Businesses in Maryborough are looking forward to a fresh start after the state government moved to sack the Central Goldfields Shire council and appoint administrators on Wednesday.
Paul Tidyman Automotives co-owner Nola Tidyman said she was confident the shire would be in safe hands under government-appointed administrators until the next council election in 2020.
But Ms Tidyman said there were a number of questions about the mishandling of ratepayers money that still needed answering.
“How do we recoup the monies that have been lost, what other errors have been made?” she said.
“We’re a poor shire, we can’t afford to do a lot of things and you wonder what else has happened – some of the projects that have been done, have they been done in the right way? Should the money have been spent elsewhere when it’s done?
“So those types of investigations will be good to be able to see what happens with that.”
The Havelock Street business owner said there had been signs all may not have been well at the town hall even before Wednesday’s government intervention, saying transparency was key to future administrations regaining the trust of residents.
“As a business owner, there’s always things that happen that you question and funds that are spent that you question,” she said.
“We had significant issues with the road out the front here when it was done and the way the money’s been spent through that, you look at it all the time and you wonder whether or not things have been done appropriately, but you don’t actually see the full detail.
“You ask questions and sometimes you don’t get the answers you’re looking for.”
Ms Tidyman backed the government’s plan to retain administrators in the shire offices until 2020 as an appropriate time frame to sort out the issues.
“I’ve been involved with school councils and those sorts of things and I know that there’s a lot of administrative problems that take a long time to sort out and I do think it will take that long to retrain and find appropriate leaders – I don’t think that’s going to be a simple process,” she said.
Meanwhile in Nolan Street, Prime’s Discount owner Geoff Prime also questioned the utility of residents having their say at an early election.

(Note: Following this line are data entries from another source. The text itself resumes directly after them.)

Definition ical_FullSync (cfg : Config) : ical (result ConnErr string) :=
  do feed := ical_config cfg in
  do body := fetch_feed feed in
  let events := parseEvents body in
  do _ := emit_events (tenantID (c_tenant cfg)) (c_instance cfg) events in
  let cur := ical_encode (buildCursorState sha256 body events) in
  do _ := checkpoint cur in
  ARet (Ok cur).

(** The events of the new feed; the UIDs present are returned. *)
Fixpoint diff_events (tenant instanceID : string) (prev : gmap string string) (events : list vevent) (present : gset string) :
    ical (result ConnErr (gset string)) :=
  match events with
  | [] => ARet (Ok present)
  | ev :: events' =>
    do _ := ical_ctx in
    let uid := event_uid ev in
    if String.eqb uid "" then diff_events tenant instanceID prev events' present
    else
      let present := {[uid]} ∪ present in
      if canceled ev || negb (bool_decide (prev !! uid = Some (ical_versionEtag sha256 ev)))
      then do _ := emit_event tenant instanceID ev in diff_events tenant instanceID prev events' present
      else diff_events tenant instanceID prev events' present
  end.

Fixpoint emit_gone (tenant instanceID : string) (present : gset string) (uids : list string) : ical (result ConnErr unit) :=
  match uids with
  | [] => ARet (Ok tt)
  | uid :: uids' =>
    if bool_decide (uid ∈ present) then emit_gone tenant instanceID present uids'
    else
      do _ := ical_ctx in
      ask now := ICalNow in
      do _ := emit (disappearedTombstone sha256 tenant instanceID uid now) in
      emit_gone tenant instanceID present uids'
  end.

Definition wrapExpired (err : string) : ConnErr := mkConnErr true (err +:+ ": sdk: sync cursor expired at the source").

Definition ical_IncrementalSync (cfg : Config) (cur : string) : ical (result ConnErr string) :=
  do feed := ical_config cfg in
  match ical_parseCursor cur with
  | Err e => ARet (Err (wrapExpired e))
  | Ok prev =>
    do body := fetch_feed feed in
    if String.eqb (feedHash sha256 body) (ic_Hash prev) then ARet (Ok cur)
    else
      let events := parseEvents body in
      let tenant := tenantID (c_tenant cfg) in
      do present := diff_events tenant (c_instance cfg) (ic_Events prev) events ∅ in
      do _ := emit_gone tenant (c_instance cfg) present (sortedUIDs (ic_Events prev)) in
      ARet (Ok (ical_encode (buildCursorState sha256 body events)))
  end.

Definition ical_connector (o : Oracle ICalReq) : Connector :=
  mkConnector (λ cfg, resolve o 0 (ical_FullSync cfg)) (λ cfg cur, resolve o 0 (ical_IncrementalSync cfg cur)).
End connector.

(** * The iCalendar feed connector: parsing

    A calendar printed by the rules of RFC 5545 reads back as it is: values
    escaped, parameters quoted, components nested, lines folded anywhere. *)

(** ** Calendars as text *)

(** Property, parameter and component names: upper-case letters, digits and
    hyphens. *)
Definition name_byte (a : ascii) : bool := byte_in 65 90 a || byte_in 48 57 a || Ascii.eqb a "-".
Definition is_name (l : bytes) : Prop := l ≠ [] ∧ Forall (λ a, name_byte a = true) l.

(** A property: its name, its parameters and its value. *)
Record prop_text := mkPropText { pt_name : bytes; pt_params : list (bytes * bytes); pt_value : bytes }.

(** Component trees. *)
Inductive item := IProp (p : prop_text) | IComp (name : bytes) (items : list item).

Definition escape (l : bytes) : bytes :=
  flat_map (λ a, if Ascii.eqb a LF then ["\"; "n"]%char
                 else if Ascii.eqb a "\" || Ascii.eqb a ";" || Ascii.eqb a "," then ["\"%char; a] else [a]) l.

Definition param_text (kv : bytes * bytes) : bytes := kv.1 ++ "="%char :: DQUOTE :: kv.2 ++ [DQUOTE].
Definition line_text (p : prop_text) : bytes :=
  pt_name p ++ flat_map (λ kv, ";"%char :: param_text kv) (pt_params p) ++ ":"%char :: escape (pt_value p).

Definition begin_line (name : bytes) : bytes := line_text (mkPropText (to_bytes "BEGIN") [] name).
Definition end_line (name : bytes) : bytes := line_text (mkPropText (to_bytes "END") [] name).

Fixpoint item_lines (it : item) : list bytes :=
  match it with
  | IProp p => [line_text p]
  | IComp name items =>
    begin_line name :: flat_map item_lines items ++ [end_line name]
  end.

(** A line folded into pieces: each but the first on a line of its own, after a
    space or a tab.  [eol] ends every line. *)
Definition folded_line (eol : bytes) (first : bytes) (more : list (ascii * bytes)) : bytes :=
  first ++ flat_map (λ p, eol ++ p.1 :: p.2) more ++ eol.

Definition is_eol (eol : bytes) : Prop := eol = [LF] ∨ eol = [CR; LF].
Definition is_blank (a : ascii) : Prop := a = " "%char ∨ a = TAB.

(** [text] is the lines, each ended and folded in some way. *)
Inductive folded : list bytes → bytes → Prop :=
| folded_nil : folded [] []
| folded_cons eol first more lines text :
    is_eol eol → Forall (λ p, is_blank p.1) more → folded lines text →
    folded ((first ++ concat more.*2) :: lines) (folded_line eol first more ++ text).

(** ** What is read *)
Definition prop_of (p : prop_text) : property :=
  mkProperty (of_bytes (pt_name p)) (foldl (λ m kv, <[of_bytes kv.1 := of_bytes kv.2]> m) ∅ (pt_params p)) (of_bytes (pt_value p)).

Definition direct_props (items : list item) : list prop_text :=
  flat_map (λ it, match it with IProp p => [p] | IComp _ _ => [] end) items.

Definition event_of (items : list item) : vevent :=
  mkVEvent (prop_of <$> direct_props items) (Join (of_bytes <$> (line_text <$> direct_props items)) (String LF "")).

Definition VEVENT : bytes := to_bytes "VEVENT".

(** The events of a tree, in order. *)
Fixpoint item_events (it : item) : list vevent :=
  match it with
  | IProp _ => []
  | IComp name items =>
    if bool_decide (name = VEVENT) then [event_of items]
    else flat_map item_events items
  end.

(** ** Well-formed trees: names are names, texts hold no line break but in
    values, and no event is inside an event. *)
Definition one_line (l : bytes) : Prop := LF ∉ l ∧ CR ∉ l.

Definition wf_prop (p : prop_text) : Prop :=
  is_name (pt_name p) ∧ pt_name p ≠ to_bytes "BEGIN" ∧ pt_name p ≠ to_bytes "END" ∧ CR ∉ pt_value p ∧
  Forall (λ kv, is_name kv.1 ∧ DQUOTE ∉ kv.2 ∧ one_line kv.2) (pt_params p).

Fixpoint wf_item (inside : bool) (it : item) : Prop :=
  match it with
  | IProp p => wf_prop p
  | IComp name items =>
    is_name name ∧ (inside = true → name ≠ VEVENT) ∧
    foldr and True (wf_item (inside || bool_decide (name = VEVENT)) <$> items)
  end.

(** [strings.ToUpper] on ASCII text. *)
Definition upper_byte (a : ascii) : ascii := if byte_in 97 122 a then ascii_of_N (byte_val a - 32) else a.
Class UpperLaws `{!Casing} : Prop := {
  ToUpper_ascii l : Forall (λ a, (byte_val a < 128)%N) l → ToUpper (of_bytes l) = of_bytes (upper_byte <$> l)
}.

Section read.
Context `{!Casing} {HU : UpperLaws}.

Lemma name_byte_range a : name_byte a = true → (byte_val a <= 90)%N ∧ byte_in 97 122 a = false ∧ is_space1 a = false ∧
  a ≠ ":"%char ∧ a ≠ ";"%char ∧ a ≠ "="%char ∧ a ≠ DQUOTE ∧ a ≠ LF ∧ a ≠ CR ∧ a ≠ " "%char ∧ a ≠ TAB.
Proof using Type.
  destruct a as [[] [] [] [] [] [] [] []]; try (vm_compute; discriminate); intros _; split_and!;
    try (intros E; vm_compute in E; congruence); vm_compute; congruence.
Qed.

Lemma name_bytes l : is_name l → ∀ a, a ∈ l → name_byte a = true.
Proof using Type. intros [_ Hl]. by apply Forall_forall. Qed.

Lemma name_free l a : name_byte a = false → is_name l → a ∉ l.
Proof using Type. intros Ha Hl Hin. rewrite (name_bytes l Hl a Hin) in Ha. done. Qed.

Lemma trim_name l : is_name l → TrimSpace (of_bytes l) = of_bytes l.
Proof using Type.
  intros [_ Hl]. unfold TrimSpace. rewrite to_of_bytes. f_equal.
  assert (Htrim : ∀ l, Forall (λ a, name_byte a = true) l → trim_left l = l ∧ trim_right_rev l = l).
  { clear l Hl. intros l Hl. destruct Hl as [|a l Ha Hl]; [done|]. destruct (name_byte_range a Ha) as (Hr & _ & Hs & _).
    cbn [trim_left trim_right_rev]. rewrite Hs.
    assert (Hne : ∀ k, (90 < k)%N → (byte_val a =? k)%N = false) by (intros k Hk; apply N.eqb_neq; lia).
    assert (Hin : byte_in 128 138 a = false) by (unfold byte_in; by rewrite (proj2 (N.leb_gt _ _)) by lia).
    assert (Hs2 : ∀ b, is_space2 a b = false ∧ is_space2 b a = false).
    { intros b. unfold is_space2. rewrite !Hne by done. by rewrite !andb_false_r. }
    assert (Hs3 : ∀ b c, is_space3 a b c = false ∧ is_space3 c b a = false).
    { intros b c. unfold is_space3. rewrite Hin, !Hne by done. by rewrite !andb_false_r. }
    destruct l as [|b l]; [done|]. destruct (Hs2 b) as [-> ->]. destruct l as [|c l]; [done|]. by destruct (Hs3 b c) as [-> ->]. }
  unfold trim_right. rewrite (proj1 (Htrim l Hl)), (proj2 (Htrim (rev l) (Forall_rev Hl))). by rewrite rev_involutive.
Qed.

Lemma upper_name l : is_name l → upper l = of_bytes l.
Proof using HU.
  intros [_ Hl]. unfold upper. rewrite ToUpper_ascii.
  - f_equal. induction Hl as [|a l Ha _ IH]; [done|]. cbn. rewrite IH. f_equal. unfold upper_byte.
    by destruct (name_byte_range a Ha) as (_ & -> & _).
  - eapply Forall_impl; [exact Hl|]. intros a Ha. destruct (name_byte_range a Ha). lia.
Qed.

Lemma upper_trimmed_name l : is_name l → upper_trimmed l = of_bytes l.
Proof using HU. intros Hl. unfold upper_trimmed. rewrite trim_name by done. by apply upper_name. Qed.

(** ** One property *)
Lemma unescape_escape l : unescapeText (escape l) = l.
Proof using Type.
  unfold unescapeText. assert (Hu : unescape (escape l) = l).
  { induction l as [|a l IH]; [done|]. unfold escape in *. cbn [flat_map]. destruct (Ascii.eqb_spec a LF) as [->|Hlf]; [cbn; by rewrite IH|].
    destruct (_ || _) eqn:E; cbn [app].
    - cbn [unescape]. rewrite IH. f_equal. destruct (Ascii.eqb_spec a "n") as [->|]; [done|]. by destruct (Ascii.eqb_spec a "N") as [->|].
    - apply orb_false_iff in E as [[E _]%orb_false_iff _]. cbn [unescape].
      destruct a as [[] [] [] [] [] [] [] []]; try done; by f_equal. }
  destruct (existsb _ _) eqn:E; [done|]. rewrite <- Hu at 2. clear Hu. revert E. generalize (escape l). clear l.
  intros l. induction l as [|a l IH]; [done|]. cbn [existsb]. intros [Ha Hl]%orb_false_iff. destruct (Ascii.eqb_spec "\" a) as [|Hne]; [done|].
  transitivity (a :: unescape l); [f_equal; by apply IH|]. destruct a as [[] [] [] [] [] [] [] []]; try done; by destruct l.
Qed.

Lemma unquoted_skip ch l m : DQUOTE ∉ l → ch ∉ l → unquoted_from false ch (l ++ m) = (λ i, (length l + i)%nat) <$> unquoted_from false ch m.
Proof using Type.
  intros Hq Hc. induction l as [|a l IH]; [cbn; by destruct (unquoted_from _ _ m)|].
  rewrite not_elem_of_cons in Hq, Hc. cbn [app unquoted_from].
  rewrite (proj2 (Ascii.eqb_neq a DQUOTE)), (proj2 (Ascii.eqb_neq a ch)) by naive_solver. rewrite IH by naive_solver. cbn.
  by destruct (unquoted_from _ _ m).
Qed.

Lemma quoted_skip ch l m : DQUOTE ∉ l → unquoted_from true ch (l ++ DQUOTE :: m) = (λ i, (S (length l) + i)%nat) <$> unquoted_from false ch m.
Proof using Type.
  intros Hq. induction l as [|a l IH]; [cbn; by destruct (unquoted_from _ _ m)|]. rewrite not_elem_of_cons in Hq. cbn [app unquoted_from].
  rewrite (proj2 (Ascii.eqb_neq a DQUOTE)) by naive_solver. rewrite andb_false_r, IH by naive_solver. cbn. by destruct (unquoted_from _ _ m).
Qed.

Lemma param_skip ch kv m : is_name kv.1 → DQUOTE ∉ kv.2 → name_byte ch = false → ch ≠ "="%char → ch ≠ DQUOTE →
  unquoted_from false ch (param_text kv ++ m) = (λ i, (length (param_text kv) + i)%nat) <$> unquoted_from false ch m.
Proof using Type.
  intros Hk Hv Hn Heq Hd. destruct kv as [k v]. unfold param_text. cbn [fst snd] in *. rewrite <- !(assoc_L (++)). cbn [app].
  replace (k ++ "="%char :: DQUOTE :: (v ++ [DQUOTE]) ++ m) with ((k ++ ["="%char]) ++ DQUOTE :: v ++ DQUOTE :: m)
    by (by rewrite <- !(assoc_L (++))).
  rewrite unquoted_skip; [| |].
  - cbn [unquoted_from]. rewrite Ascii.eqb_refl. cbn [negb]. rewrite quoted_skip by done.
    destruct (unquoted_from false ch m); [|done]. cbn. f_equal. rewrite !length_app. cbn. rewrite length_app. cbn. lia.
  - rewrite elem_of_app, list_elem_of_singleton. intros [Hin|Hin]; [by apply (name_free _ DQUOTE) in Hin|done].
  - rewrite elem_of_app, list_elem_of_singleton. intros [Hin|Hin]; [by apply (name_free _ ch) in Hin|congruence].
Qed.

Definition params_text (ps : list (bytes * bytes)) : bytes := flat_map (λ kv, ";"%char :: param_text kv) ps.
Definition wf_params (ps : list (bytes * bytes)) : Prop := Forall (λ kv, is_name kv.1 ∧ DQUOTE ∉ kv.2 ∧ one_line kv.2) ps.

Lemma params_colon ps m : wf_params ps →
  unquoted_from false ":" (params_text ps ++ ":"%char :: m) = Some (length (params_text ps)).
Proof using Type.
  intros Hp. induction Hp as [|kv ps (Hk & Hv & _) _ IH]; [done|]. unfold params_text. cbn [flat_map]. fold (params_text ps).
  rewrite <- (assoc_L (++)). cbn [app unquoted_from]. change (Ascii.eqb ";" DQUOTE) with false. change (Ascii.eqb ";" ":") with false. cbn [andb].
  rewrite param_skip by done. rewrite IH. cbn. by rewrite length_app.
Qed.

Lemma split_plain sep start l m : DQUOTE ∉ l → sep ∉ l →
  split_unquoted false sep start (l ++ m) = split_unquoted false sep (rev l ++ start) m.
Proof using Type.
  revert start. induction l as [|a l IH]; intros start Hq Hs; [done|]. rewrite not_elem_of_cons in Hq, Hs. cbn [app split_unquoted rev].
  rewrite (proj2 (Ascii.eqb_neq a DQUOTE)), (proj2 (Ascii.eqb_neq a sep)) by naive_solver. cbn [andb]. rewrite IH by naive_solver.
  by rewrite <- app_assoc.
Qed.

“We have been having our say but they’ve still been doing it so I don’t think that’s going to change anything,” he said.
“They just every year keep putting [rates] up and it doesn’t matter who we vote in there that just seems to be how it’s going, they normally just put it up every year and that’s it.”
Residents ‘shocked’ but divided on next election date
Ratepayers in Maryborough have expressed their surprise at a decision to sack the shire’s councillors on Wednesday, but had mixed feelings about returning to the polls.
Glenda Carroll said she was “shocked” to hear the news, after moving to the municipality six weeks ago.
“I read about it in the paper and I just thought this is just not good, the money that should have been there to do more for the community is just not there now so I hope they get it sorted out really soon,” she said.
But Ms Carroll said the state government’s plan to retain administrators until the next council election in 2020 was leaving it too late to let ratepayers have their say.
“No more major decisions really should be made until they put new councillors in because who do we really know that are working for us and not against us?” she said.
Long-time Maryborough resident Dennis Wright said the council had been “pretty good” overall, “apart from the shonky business”, but he was happy to let the administrators do their job.
“I think 2020’s only a couple of years away and they’ve been digging into it for a while so it could take a while to sort it out,” he said.